Record excerpts:
(** [GridTreeSet::_adjoin_lower_approximation] for an [OpenSetInterface].
    [max_mince_depth - pPath->size()] does not wrap around: the path is
    never longer than [max_mince_depth]. *)
Fixpoint _adjoin_lower_approximation_open (fuel : nat) (theGrid : Grid)
    (pBinaryTreeNode : BinaryTreeNode) (primary_cell_height max_mince_depth : nat)
    (theSet : OpenSetInterface) (pPath : BinaryWord)
  : option (BinaryTreeNode * BinaryWord) :=
  match fuel with
  | 0 => None
  | S fuel =>
      let theCurrentCell := mkGridCell theGrid primary_cell_height pPath in
      let after :=
        if definitely (open_covers theSet (cell_box theCurrentCell)) then
          Some (mince (make_leaf TTrue pBinaryTreeNode) (max_mince_depth - length pPath),
                pPath)
        else if definitely (open_overlaps theSet (cell_box theCurrentCell)) then
          if max_mince_depth <=? length pPath then
            if is_leaf pBinaryTreeNode
            then Some (set_enabled pBinaryTreeNode, pPath)
            else Some (pBinaryTreeNode, pPath)
          else
            match split pBinaryTreeNode with
            | Branch e l r =>
                match _adjoin_lower_approximation_open fuel theGrid l primary_cell_height
                        max_mince_depth theSet (pPath ++ [false]) with
                | None => None
                | Some (l, pPath) =>
                    match _adjoin_lower_approximation_open fuel theGrid r primary_cell_height
                            max_mince_depth theSet (pPath ++ [true]) with
                    | None => None
                    | Some (r, pPath) => Some (Branch e l r, pPath)
                    end
                end
            | Leaf e => Some (Leaf e, pPath)
            end
        else Some (pBinaryTreeNode, pPath)
      in
      match after with
      | None => None
      | Some (n, pPath) => Some (n, pop_back_if_any pPath)
      end
  end.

Instructions for the task:
Considering only lines that contain the word "fuel", say how many there are in the data, with no other text.

Response area:
5